Exercise brief: The lines below starting at the line containing "UNICODE_SCRIPT_Lycian => 75" and ending at the line containing "UNICODE_SCRIPT_Marchen => 82" are to be repeated exactly, with both ends kept and nothing else added.

START Source records

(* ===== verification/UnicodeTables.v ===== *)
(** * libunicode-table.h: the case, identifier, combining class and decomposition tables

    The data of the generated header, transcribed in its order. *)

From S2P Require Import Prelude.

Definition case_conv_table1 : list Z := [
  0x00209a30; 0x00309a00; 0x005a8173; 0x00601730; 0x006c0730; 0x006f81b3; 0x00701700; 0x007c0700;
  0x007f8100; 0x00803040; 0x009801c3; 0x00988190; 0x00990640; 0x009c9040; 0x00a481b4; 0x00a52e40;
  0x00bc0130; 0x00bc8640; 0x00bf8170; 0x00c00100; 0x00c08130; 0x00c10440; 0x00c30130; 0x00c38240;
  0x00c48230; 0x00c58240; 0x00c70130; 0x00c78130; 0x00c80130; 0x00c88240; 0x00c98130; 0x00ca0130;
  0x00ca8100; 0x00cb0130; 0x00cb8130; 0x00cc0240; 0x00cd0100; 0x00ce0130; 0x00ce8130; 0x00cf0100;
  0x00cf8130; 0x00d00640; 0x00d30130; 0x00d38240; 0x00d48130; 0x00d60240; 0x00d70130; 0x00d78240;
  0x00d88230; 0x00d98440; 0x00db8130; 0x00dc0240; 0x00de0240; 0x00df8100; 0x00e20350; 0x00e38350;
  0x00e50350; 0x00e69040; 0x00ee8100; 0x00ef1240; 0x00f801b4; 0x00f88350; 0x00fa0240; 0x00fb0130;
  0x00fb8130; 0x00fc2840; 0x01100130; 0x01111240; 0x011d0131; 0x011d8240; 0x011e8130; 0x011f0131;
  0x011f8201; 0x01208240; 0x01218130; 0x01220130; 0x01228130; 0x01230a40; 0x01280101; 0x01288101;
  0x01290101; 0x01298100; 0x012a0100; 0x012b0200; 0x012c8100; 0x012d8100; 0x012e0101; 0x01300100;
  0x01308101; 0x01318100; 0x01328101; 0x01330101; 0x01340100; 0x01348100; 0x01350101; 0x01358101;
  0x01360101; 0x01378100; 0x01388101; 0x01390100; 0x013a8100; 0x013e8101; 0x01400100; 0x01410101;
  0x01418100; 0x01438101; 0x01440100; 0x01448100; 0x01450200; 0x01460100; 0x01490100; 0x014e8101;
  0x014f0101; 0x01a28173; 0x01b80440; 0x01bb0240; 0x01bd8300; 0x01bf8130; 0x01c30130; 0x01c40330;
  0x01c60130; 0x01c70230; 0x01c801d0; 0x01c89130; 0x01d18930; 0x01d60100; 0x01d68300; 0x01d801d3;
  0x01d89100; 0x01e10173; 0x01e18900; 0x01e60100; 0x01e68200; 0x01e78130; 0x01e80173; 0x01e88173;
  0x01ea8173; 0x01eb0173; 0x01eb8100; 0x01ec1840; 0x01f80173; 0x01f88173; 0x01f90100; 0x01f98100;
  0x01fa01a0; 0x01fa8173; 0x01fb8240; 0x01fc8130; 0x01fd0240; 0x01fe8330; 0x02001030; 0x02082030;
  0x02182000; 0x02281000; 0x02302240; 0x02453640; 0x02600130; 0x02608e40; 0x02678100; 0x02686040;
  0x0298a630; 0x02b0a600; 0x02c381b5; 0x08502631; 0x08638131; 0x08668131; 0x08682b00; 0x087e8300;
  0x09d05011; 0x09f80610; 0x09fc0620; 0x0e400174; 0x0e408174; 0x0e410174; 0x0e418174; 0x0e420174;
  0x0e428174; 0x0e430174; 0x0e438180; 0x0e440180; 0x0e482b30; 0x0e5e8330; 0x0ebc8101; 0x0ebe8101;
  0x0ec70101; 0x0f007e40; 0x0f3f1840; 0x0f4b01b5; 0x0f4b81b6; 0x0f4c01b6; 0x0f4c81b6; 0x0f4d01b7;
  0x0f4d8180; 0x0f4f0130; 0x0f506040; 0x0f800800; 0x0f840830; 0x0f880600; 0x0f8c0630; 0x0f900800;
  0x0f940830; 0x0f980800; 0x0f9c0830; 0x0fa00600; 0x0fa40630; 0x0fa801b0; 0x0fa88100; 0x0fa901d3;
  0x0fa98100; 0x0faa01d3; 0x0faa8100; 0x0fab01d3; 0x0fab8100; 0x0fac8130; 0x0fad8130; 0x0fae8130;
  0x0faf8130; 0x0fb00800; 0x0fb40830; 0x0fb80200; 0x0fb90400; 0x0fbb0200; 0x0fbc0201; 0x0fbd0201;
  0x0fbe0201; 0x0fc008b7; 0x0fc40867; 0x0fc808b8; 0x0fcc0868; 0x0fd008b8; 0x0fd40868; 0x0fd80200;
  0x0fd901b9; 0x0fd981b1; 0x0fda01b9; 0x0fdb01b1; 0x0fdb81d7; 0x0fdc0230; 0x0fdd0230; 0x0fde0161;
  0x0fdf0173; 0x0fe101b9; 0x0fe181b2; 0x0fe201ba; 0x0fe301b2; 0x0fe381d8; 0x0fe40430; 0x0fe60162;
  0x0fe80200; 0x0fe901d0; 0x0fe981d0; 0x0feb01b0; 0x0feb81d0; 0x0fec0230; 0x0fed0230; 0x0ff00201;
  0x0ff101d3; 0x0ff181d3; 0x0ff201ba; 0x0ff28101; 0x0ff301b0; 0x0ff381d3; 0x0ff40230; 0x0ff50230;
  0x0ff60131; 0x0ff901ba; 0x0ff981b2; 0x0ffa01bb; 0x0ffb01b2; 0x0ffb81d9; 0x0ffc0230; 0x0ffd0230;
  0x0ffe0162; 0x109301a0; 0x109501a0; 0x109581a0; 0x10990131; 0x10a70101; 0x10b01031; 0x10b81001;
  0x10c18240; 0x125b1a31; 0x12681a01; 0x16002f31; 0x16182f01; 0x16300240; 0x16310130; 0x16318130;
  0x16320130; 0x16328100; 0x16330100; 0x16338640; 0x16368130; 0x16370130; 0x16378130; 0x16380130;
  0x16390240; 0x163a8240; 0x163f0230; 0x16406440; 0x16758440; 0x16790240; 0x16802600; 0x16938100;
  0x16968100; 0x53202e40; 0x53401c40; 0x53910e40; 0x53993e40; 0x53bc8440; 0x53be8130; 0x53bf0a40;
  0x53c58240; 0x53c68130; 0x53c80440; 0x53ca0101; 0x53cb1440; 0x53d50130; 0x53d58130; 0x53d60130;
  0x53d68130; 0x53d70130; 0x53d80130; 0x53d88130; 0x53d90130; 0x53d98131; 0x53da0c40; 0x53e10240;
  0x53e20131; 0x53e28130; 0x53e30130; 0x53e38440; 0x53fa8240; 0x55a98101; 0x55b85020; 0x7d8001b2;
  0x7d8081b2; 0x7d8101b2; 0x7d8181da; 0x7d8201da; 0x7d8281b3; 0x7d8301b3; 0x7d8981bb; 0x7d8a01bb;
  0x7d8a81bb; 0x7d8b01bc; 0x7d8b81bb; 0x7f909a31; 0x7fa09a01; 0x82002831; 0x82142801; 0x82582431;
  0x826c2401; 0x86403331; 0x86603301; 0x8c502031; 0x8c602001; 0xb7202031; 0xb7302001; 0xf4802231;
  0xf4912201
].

END Source records
START Source records

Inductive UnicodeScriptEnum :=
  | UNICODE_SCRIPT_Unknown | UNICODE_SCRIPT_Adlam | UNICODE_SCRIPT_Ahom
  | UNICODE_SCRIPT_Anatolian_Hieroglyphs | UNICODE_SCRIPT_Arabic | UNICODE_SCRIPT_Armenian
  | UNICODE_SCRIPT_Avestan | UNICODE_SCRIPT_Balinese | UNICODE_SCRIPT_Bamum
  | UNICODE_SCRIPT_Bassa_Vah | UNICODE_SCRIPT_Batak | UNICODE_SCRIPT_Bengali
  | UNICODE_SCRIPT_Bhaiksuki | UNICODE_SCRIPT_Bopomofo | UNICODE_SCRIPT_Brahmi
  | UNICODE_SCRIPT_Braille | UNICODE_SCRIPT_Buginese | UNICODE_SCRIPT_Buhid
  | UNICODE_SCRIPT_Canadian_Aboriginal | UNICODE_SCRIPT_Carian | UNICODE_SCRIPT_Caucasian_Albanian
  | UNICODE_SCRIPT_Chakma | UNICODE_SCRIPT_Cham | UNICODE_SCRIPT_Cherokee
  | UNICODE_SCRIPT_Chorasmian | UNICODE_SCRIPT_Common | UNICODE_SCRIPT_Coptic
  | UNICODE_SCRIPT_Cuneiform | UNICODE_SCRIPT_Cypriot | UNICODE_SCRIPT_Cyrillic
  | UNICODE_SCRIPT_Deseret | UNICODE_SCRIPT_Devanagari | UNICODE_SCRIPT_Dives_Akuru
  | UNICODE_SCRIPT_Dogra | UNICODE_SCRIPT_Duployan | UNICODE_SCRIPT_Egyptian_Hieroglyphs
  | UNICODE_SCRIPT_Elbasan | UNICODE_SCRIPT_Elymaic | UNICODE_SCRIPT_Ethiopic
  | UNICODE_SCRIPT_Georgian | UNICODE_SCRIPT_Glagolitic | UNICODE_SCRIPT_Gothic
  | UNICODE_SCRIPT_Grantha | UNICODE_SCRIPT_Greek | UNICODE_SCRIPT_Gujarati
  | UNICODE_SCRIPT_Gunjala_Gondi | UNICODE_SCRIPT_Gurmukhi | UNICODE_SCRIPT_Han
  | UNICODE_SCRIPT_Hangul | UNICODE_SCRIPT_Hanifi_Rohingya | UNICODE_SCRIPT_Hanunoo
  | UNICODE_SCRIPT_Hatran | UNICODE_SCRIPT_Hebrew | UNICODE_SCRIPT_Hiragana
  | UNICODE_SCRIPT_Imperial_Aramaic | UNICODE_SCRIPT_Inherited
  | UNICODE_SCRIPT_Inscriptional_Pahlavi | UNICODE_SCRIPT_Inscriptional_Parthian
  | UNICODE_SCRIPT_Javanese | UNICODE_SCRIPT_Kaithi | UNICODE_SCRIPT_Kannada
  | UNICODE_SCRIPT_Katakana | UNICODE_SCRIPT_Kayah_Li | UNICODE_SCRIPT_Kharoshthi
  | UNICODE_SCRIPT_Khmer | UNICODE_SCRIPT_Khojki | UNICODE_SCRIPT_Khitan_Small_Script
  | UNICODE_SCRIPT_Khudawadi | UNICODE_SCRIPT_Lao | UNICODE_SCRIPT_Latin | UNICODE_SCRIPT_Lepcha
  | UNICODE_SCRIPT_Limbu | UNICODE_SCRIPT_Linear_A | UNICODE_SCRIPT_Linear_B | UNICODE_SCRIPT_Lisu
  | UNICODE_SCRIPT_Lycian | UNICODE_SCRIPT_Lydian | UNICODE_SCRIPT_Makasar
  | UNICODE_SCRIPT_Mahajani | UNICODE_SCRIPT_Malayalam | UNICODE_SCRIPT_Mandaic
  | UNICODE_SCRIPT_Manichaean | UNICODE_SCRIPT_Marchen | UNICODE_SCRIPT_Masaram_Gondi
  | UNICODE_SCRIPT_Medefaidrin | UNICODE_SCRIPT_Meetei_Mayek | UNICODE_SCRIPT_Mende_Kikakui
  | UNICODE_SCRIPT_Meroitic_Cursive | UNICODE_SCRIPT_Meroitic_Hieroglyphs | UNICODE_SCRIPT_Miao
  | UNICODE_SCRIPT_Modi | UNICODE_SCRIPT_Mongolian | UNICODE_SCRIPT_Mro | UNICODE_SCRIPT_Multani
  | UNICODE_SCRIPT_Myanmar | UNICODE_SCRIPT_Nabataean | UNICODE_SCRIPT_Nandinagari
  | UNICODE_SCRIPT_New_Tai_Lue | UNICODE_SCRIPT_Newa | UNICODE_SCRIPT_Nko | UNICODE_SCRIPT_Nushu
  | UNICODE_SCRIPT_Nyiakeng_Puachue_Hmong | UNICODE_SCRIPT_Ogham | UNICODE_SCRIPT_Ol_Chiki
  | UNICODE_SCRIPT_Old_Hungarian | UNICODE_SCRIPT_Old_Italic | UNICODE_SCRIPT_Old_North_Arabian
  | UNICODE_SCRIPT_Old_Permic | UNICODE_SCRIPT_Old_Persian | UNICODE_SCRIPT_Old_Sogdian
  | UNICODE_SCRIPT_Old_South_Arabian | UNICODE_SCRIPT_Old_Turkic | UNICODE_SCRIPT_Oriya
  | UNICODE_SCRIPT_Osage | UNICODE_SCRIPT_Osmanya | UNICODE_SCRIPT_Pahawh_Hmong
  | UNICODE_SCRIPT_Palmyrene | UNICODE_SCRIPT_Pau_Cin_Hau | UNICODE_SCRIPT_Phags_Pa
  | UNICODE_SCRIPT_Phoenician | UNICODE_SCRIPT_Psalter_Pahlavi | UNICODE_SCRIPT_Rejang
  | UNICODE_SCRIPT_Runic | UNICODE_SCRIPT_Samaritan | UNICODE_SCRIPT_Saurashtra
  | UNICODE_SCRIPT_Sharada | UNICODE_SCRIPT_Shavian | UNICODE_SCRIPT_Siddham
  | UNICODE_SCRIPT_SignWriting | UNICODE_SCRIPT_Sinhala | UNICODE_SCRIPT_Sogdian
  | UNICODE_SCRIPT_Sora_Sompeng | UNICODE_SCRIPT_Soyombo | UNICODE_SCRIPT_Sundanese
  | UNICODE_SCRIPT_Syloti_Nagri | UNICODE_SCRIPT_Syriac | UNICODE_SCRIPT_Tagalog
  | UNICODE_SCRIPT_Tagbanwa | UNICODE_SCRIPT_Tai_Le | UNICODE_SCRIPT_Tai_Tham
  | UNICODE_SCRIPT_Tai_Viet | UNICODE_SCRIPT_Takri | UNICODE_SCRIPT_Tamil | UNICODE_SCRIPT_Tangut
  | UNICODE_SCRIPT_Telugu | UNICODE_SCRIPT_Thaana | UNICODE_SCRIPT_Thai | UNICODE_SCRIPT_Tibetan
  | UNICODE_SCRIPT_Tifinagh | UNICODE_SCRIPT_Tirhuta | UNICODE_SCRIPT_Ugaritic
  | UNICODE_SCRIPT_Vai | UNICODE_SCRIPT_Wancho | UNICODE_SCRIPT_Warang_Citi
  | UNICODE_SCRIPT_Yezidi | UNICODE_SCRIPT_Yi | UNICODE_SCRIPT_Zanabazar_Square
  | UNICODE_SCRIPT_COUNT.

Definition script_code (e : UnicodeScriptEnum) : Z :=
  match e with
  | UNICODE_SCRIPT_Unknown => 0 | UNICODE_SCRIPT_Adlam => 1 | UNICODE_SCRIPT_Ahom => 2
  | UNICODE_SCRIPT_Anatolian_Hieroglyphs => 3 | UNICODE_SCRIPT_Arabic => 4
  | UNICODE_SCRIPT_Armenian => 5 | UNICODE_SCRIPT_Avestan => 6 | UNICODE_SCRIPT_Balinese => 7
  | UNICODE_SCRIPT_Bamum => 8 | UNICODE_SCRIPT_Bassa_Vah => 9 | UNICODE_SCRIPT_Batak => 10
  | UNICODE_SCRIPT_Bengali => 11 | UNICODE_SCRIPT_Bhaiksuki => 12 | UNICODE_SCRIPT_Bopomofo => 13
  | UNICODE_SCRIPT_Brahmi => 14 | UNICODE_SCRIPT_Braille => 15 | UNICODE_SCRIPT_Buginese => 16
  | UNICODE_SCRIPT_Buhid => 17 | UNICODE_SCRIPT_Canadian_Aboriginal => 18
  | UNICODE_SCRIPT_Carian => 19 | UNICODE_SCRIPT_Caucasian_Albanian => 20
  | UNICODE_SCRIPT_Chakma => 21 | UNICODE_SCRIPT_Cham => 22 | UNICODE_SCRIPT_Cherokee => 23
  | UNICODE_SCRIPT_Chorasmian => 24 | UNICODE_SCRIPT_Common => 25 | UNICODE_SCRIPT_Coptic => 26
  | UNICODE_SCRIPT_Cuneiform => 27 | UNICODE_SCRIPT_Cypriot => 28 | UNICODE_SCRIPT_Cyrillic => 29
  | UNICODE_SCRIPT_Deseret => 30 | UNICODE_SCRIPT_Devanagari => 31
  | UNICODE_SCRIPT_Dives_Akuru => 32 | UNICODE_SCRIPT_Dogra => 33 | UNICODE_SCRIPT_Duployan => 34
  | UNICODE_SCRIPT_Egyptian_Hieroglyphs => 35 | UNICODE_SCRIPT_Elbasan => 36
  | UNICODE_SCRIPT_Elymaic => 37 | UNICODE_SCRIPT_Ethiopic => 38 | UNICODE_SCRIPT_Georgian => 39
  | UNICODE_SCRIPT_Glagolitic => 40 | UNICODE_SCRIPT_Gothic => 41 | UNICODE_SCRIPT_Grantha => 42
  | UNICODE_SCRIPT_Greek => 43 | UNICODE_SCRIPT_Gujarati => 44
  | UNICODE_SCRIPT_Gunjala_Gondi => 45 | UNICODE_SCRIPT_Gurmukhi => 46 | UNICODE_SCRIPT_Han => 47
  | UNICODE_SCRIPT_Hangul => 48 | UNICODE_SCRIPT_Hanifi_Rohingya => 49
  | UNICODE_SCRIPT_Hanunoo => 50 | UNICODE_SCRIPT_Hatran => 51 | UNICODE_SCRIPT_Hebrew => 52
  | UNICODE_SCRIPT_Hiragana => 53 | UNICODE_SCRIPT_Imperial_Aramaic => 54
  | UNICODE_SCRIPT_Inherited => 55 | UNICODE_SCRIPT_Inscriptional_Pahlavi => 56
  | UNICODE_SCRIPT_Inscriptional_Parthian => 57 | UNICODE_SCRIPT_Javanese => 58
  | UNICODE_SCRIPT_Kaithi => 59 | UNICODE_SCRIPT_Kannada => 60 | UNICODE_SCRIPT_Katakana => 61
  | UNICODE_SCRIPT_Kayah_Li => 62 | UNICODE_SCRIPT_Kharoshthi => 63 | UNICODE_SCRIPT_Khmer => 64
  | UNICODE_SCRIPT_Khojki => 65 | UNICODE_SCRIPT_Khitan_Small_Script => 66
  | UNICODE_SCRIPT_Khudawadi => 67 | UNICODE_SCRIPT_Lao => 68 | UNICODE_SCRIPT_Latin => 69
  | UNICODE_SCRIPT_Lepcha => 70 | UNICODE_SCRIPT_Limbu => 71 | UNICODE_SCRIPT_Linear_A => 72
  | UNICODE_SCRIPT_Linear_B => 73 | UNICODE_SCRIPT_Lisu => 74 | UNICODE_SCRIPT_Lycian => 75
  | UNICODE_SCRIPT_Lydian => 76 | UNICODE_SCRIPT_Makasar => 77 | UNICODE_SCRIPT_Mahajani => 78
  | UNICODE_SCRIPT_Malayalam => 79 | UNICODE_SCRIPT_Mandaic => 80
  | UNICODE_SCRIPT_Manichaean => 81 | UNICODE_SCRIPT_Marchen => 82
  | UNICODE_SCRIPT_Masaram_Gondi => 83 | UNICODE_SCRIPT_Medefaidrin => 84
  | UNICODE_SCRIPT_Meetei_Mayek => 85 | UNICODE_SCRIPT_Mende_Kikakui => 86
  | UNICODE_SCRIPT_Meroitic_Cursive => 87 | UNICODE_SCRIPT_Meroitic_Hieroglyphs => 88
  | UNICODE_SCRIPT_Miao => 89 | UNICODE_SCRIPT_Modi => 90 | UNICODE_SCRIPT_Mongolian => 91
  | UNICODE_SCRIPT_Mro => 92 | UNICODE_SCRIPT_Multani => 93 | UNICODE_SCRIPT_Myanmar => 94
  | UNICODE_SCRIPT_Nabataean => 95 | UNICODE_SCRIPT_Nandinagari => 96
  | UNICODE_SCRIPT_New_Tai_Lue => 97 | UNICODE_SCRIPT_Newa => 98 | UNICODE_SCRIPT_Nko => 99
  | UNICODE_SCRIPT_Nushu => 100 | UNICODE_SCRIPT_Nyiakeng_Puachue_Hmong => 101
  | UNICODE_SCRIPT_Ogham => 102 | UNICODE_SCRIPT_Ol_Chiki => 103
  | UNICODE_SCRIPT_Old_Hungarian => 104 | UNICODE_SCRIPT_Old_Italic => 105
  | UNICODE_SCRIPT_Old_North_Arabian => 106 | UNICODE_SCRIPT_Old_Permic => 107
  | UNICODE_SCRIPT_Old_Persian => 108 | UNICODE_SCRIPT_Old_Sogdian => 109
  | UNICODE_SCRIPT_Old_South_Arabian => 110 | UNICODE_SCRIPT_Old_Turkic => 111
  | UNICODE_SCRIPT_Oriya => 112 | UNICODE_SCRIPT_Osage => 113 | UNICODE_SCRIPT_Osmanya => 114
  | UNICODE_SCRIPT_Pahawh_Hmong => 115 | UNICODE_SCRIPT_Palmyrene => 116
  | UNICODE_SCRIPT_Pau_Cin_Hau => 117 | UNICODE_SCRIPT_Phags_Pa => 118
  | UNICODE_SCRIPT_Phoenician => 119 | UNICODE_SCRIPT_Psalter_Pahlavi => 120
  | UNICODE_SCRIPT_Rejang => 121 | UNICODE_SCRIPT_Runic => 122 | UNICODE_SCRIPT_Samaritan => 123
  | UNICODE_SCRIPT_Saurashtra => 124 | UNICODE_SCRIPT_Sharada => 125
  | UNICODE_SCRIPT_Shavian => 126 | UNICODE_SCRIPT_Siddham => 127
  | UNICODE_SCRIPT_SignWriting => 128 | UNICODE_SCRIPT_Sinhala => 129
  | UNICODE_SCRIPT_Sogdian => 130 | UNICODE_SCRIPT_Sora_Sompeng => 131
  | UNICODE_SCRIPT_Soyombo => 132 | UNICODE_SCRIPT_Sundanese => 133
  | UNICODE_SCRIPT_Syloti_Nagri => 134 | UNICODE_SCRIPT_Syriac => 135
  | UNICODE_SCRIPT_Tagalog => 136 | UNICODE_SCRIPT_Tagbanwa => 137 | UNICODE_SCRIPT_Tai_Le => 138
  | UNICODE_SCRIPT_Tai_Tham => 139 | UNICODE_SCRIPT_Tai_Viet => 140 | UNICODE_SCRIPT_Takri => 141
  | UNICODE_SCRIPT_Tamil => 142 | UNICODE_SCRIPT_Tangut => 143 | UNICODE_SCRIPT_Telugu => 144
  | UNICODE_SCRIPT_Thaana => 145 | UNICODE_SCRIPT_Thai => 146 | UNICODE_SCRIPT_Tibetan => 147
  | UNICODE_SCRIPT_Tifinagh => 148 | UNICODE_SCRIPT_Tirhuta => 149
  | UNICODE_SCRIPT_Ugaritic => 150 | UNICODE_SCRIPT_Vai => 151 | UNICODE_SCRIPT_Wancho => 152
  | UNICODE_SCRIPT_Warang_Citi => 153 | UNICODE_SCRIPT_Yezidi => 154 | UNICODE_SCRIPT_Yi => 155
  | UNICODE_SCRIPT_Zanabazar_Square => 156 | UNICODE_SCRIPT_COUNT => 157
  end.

END Source records
START Source records

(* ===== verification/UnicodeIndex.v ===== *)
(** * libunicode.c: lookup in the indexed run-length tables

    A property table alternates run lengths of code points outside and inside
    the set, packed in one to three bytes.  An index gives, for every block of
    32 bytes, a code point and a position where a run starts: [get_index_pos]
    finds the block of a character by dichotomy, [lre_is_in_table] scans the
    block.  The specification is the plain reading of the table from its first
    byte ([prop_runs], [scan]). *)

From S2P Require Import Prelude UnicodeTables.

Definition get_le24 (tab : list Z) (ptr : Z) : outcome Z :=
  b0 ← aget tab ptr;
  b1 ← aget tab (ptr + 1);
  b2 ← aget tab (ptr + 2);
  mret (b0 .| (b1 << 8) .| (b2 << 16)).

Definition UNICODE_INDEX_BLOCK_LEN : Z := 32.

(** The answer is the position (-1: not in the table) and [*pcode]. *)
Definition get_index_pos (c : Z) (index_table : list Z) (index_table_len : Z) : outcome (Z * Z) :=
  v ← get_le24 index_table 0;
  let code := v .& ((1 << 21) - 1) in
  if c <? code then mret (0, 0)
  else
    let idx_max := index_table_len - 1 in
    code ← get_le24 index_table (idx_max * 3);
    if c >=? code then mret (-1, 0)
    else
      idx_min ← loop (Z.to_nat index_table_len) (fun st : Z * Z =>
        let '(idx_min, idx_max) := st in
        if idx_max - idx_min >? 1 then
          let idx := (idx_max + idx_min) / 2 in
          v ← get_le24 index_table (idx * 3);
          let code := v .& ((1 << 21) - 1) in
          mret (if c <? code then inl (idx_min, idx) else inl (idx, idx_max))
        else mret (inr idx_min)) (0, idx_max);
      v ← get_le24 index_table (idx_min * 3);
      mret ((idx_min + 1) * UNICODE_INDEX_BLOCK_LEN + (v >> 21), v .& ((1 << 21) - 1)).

END Source records

Your response:
  | UNICODE_SCRIPT_Linear_B => 73 | UNICODE_SCRIPT_Lisu => 74 | UNICODE_SCRIPT_Lycian => 75
  | UNICODE_SCRIPT_Lydian => 76 | UNICODE_SCRIPT_Makasar => 77 | UNICODE_SCRIPT_Mahajani => 78
  | UNICODE_SCRIPT_Malayalam => 79 | UNICODE_SCRIPT_Mandaic => 80
  | UNICODE_SCRIPT_Manichaean => 81 | UNICODE_SCRIPT_Marchen => 82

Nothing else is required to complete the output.